- Exercise aim: Starting at the line below holding "(** Modelled from the spec: the" and stopping at the line holding "(base_type_node : node)", print every line exactly, both ends included, and leave the rest out.

━━ Source information

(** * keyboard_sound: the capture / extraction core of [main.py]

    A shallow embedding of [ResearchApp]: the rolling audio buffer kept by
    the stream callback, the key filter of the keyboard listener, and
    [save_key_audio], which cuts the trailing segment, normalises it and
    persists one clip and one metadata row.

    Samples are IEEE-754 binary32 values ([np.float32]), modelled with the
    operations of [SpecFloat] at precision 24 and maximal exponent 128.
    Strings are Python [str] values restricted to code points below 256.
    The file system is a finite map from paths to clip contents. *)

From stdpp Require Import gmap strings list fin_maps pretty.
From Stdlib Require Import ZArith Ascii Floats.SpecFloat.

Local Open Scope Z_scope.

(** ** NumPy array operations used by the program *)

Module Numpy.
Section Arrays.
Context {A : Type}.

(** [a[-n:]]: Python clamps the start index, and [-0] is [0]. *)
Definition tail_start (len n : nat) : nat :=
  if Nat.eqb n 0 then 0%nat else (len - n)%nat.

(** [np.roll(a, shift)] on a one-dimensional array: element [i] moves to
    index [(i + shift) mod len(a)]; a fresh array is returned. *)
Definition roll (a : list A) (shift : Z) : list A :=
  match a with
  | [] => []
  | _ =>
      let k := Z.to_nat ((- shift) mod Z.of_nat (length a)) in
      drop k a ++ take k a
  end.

━━━━
━━ Source information

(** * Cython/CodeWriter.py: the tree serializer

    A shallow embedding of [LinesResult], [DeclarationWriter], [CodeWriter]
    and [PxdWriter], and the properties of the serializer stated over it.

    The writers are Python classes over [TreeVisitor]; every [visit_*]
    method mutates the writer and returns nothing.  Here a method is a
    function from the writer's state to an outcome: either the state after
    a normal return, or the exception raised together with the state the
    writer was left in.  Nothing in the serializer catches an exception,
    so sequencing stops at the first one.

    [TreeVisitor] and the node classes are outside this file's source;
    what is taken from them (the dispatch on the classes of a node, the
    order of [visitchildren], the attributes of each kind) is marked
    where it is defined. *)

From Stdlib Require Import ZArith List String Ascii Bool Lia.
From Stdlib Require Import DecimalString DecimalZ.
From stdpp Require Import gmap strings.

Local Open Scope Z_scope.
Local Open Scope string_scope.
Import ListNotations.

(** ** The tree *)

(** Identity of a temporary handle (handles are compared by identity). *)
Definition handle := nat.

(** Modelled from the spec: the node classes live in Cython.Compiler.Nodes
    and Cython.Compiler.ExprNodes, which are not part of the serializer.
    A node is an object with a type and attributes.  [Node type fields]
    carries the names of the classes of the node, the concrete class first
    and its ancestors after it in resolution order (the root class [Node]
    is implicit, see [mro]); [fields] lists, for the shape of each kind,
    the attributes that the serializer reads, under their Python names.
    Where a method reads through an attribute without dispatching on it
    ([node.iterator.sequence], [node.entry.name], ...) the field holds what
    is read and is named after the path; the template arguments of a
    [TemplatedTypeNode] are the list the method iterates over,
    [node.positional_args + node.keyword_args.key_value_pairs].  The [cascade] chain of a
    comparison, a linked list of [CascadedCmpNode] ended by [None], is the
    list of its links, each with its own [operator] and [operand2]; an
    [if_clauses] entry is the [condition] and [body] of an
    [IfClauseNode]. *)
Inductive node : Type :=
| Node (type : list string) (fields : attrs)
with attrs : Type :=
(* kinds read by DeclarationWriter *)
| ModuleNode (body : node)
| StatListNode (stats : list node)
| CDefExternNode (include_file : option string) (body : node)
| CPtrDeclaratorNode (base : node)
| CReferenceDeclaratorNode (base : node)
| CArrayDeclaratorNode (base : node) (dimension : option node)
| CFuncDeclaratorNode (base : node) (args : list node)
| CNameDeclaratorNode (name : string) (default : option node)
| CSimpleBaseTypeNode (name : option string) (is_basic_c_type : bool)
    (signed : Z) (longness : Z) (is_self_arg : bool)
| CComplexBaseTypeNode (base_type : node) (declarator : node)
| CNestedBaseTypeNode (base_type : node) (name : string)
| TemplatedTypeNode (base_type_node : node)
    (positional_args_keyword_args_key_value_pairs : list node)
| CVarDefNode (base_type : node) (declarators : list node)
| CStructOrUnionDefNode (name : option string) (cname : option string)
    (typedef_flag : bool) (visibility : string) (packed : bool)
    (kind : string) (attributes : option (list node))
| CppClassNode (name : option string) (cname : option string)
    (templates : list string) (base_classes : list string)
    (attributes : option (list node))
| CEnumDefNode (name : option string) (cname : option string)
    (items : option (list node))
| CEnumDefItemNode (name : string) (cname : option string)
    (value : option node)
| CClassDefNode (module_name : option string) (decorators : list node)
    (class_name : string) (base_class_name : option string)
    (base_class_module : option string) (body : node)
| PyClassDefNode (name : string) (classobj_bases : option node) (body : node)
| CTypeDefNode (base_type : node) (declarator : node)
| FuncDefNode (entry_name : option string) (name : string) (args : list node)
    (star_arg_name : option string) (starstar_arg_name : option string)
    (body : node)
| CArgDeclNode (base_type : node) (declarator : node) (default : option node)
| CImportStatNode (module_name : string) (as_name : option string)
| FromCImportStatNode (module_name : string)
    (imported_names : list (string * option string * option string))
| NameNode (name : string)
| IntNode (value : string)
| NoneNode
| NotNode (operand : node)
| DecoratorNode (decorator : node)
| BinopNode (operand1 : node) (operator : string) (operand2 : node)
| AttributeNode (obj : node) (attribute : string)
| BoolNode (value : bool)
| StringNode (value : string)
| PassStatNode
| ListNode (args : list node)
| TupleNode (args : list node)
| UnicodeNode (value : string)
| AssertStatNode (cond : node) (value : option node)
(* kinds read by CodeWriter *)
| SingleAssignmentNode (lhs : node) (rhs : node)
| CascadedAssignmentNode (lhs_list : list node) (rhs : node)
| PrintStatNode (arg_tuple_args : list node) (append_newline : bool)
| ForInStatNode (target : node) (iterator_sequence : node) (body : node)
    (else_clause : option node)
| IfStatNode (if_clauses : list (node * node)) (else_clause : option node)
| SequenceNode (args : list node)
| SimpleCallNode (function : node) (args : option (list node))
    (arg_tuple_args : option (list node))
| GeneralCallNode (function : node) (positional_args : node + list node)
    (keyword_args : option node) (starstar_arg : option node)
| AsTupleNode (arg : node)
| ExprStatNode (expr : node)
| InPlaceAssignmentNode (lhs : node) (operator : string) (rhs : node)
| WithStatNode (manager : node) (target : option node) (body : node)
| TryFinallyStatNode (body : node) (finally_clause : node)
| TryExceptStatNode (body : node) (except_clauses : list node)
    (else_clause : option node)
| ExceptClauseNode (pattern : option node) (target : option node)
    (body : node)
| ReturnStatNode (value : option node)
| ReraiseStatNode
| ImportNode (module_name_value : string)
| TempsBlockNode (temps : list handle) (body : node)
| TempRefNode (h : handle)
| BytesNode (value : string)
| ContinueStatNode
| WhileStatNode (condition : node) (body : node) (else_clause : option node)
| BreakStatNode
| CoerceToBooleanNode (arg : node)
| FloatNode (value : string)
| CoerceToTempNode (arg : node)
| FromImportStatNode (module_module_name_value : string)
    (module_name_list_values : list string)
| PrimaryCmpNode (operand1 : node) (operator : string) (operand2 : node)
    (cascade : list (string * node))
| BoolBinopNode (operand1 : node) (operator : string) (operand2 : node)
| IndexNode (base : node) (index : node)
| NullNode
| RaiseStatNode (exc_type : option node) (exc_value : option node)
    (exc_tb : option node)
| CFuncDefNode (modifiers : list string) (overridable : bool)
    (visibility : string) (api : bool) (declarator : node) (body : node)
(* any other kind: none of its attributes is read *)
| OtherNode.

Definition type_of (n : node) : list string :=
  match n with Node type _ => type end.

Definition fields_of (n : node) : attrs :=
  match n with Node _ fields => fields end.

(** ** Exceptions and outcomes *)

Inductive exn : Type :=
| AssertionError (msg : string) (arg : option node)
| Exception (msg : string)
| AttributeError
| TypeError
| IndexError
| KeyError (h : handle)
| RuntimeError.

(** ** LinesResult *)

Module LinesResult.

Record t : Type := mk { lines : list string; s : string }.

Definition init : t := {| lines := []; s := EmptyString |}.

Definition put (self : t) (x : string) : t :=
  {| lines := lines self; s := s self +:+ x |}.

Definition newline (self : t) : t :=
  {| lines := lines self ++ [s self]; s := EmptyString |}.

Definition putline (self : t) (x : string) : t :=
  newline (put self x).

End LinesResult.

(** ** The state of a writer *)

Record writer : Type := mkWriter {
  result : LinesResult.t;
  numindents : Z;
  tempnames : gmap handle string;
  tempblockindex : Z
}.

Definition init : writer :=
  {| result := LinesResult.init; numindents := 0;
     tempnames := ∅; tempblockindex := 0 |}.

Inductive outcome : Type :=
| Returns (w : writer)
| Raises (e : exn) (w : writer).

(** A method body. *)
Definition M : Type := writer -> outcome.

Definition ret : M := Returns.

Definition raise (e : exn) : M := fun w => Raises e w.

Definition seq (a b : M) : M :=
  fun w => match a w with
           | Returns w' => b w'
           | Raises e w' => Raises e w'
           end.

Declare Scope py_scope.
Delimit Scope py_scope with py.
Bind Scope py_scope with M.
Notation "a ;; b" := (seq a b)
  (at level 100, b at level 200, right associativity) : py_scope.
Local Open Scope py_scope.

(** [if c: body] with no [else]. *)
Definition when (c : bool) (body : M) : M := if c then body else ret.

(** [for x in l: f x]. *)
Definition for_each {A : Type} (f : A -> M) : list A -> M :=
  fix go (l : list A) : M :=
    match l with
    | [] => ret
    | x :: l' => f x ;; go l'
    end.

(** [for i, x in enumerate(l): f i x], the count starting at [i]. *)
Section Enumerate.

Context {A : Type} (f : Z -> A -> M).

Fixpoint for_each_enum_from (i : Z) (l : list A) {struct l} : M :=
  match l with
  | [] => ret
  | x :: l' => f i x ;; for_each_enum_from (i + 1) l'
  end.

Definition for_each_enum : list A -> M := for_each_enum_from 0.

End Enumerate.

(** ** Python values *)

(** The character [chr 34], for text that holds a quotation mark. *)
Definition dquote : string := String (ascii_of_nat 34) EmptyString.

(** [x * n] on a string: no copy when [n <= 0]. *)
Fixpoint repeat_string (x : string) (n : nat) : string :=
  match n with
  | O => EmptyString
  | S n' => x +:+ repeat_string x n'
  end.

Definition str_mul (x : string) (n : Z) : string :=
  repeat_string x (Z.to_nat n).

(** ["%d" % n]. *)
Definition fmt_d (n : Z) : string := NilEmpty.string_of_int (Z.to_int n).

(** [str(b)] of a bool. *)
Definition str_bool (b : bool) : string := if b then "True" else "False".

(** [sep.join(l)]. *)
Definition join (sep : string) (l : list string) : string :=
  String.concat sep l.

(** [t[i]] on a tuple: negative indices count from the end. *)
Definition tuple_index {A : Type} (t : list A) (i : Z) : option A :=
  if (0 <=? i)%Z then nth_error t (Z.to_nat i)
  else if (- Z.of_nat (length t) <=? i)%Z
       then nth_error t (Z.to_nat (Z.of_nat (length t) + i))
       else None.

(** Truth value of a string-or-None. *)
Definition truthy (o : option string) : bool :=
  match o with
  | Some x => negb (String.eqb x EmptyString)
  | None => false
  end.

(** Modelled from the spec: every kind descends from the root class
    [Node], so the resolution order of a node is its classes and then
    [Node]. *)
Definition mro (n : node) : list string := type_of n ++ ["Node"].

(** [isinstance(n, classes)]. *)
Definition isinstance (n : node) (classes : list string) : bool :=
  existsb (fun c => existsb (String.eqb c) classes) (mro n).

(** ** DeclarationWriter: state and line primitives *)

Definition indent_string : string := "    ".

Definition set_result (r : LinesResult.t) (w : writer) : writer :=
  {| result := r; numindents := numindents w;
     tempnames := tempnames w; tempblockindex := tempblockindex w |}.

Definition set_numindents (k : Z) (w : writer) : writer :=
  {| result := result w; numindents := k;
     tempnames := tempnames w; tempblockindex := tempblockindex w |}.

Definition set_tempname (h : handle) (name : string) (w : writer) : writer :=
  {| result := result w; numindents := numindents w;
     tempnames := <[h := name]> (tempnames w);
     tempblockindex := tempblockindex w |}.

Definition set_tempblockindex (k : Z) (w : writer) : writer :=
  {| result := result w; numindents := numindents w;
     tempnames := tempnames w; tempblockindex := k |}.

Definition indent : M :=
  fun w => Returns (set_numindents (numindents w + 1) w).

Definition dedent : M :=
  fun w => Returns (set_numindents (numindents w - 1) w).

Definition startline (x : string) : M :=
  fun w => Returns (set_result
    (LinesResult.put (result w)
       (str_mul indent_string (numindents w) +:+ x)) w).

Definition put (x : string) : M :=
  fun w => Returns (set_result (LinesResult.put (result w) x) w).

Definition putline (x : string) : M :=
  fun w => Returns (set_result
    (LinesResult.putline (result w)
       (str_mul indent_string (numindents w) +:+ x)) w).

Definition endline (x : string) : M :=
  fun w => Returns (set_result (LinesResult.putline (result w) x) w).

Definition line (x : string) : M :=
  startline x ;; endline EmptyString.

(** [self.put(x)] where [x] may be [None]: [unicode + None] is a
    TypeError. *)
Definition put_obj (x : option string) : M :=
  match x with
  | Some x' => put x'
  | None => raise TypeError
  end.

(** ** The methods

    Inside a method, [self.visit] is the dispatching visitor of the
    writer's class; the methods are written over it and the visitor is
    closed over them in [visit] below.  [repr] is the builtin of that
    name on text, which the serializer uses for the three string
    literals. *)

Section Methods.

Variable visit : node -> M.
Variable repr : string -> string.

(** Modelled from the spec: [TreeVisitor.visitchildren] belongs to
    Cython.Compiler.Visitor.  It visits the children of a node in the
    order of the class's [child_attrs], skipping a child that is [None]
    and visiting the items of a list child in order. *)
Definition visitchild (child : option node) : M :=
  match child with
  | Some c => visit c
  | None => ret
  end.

━━━━

- Response:
(** Modelled from the spec: the node classes live in Cython.Compiler.Nodes
    and Cython.Compiler.ExprNodes, which are not part of the serializer.
    A node is an object with a type and attributes.  [Node type fields]
    carries the names of the classes of the node, the concrete class first
    and its ancestors after it in resolution order (the root class [Node]
    is implicit, see [mro]); [fields] lists, for the shape of each kind,
    the attributes that the serializer reads, under their Python names.
    Where a method reads through an attribute without dispatching on it
    ([node.iterator.sequence], [node.entry.name], ...) the field holds what
    is read and is named after the path; the template arguments of a
    [TemplatedTypeNode] are the list the method iterates over,
    [node.positional_args + node.keyword_args.key_value_pairs].  The [cascade] chain of a
    comparison, a linked list of [CascadedCmpNode] ended by [None], is the
    list of its links, each with its own [operator] and [operand2]; an
    [if_clauses] entry is the [condition] and [body] of an
    [IfClauseNode]. *)
Inductive node : Type :=
| Node (type : list string) (fields : attrs)
with attrs : Type :=
(* kinds read by DeclarationWriter *)
| ModuleNode (body : node)
| StatListNode (stats : list node)
| CDefExternNode (include_file : option string) (body : node)
| CPtrDeclaratorNode (base : node)
| CReferenceDeclaratorNode (base : node)
| CArrayDeclaratorNode (base : node) (dimension : option node)
| CFuncDeclaratorNode (base : node) (args : list node)
| CNameDeclaratorNode (name : string) (default : option node)
| CSimpleBaseTypeNode (name : option string) (is_basic_c_type : bool)
    (signed : Z) (longness : Z) (is_self_arg : bool)
| CComplexBaseTypeNode (base_type : node) (declarator : node)
| CNestedBaseTypeNode (base_type : node) (name : string)
| TemplatedTypeNode (base_type_node : node)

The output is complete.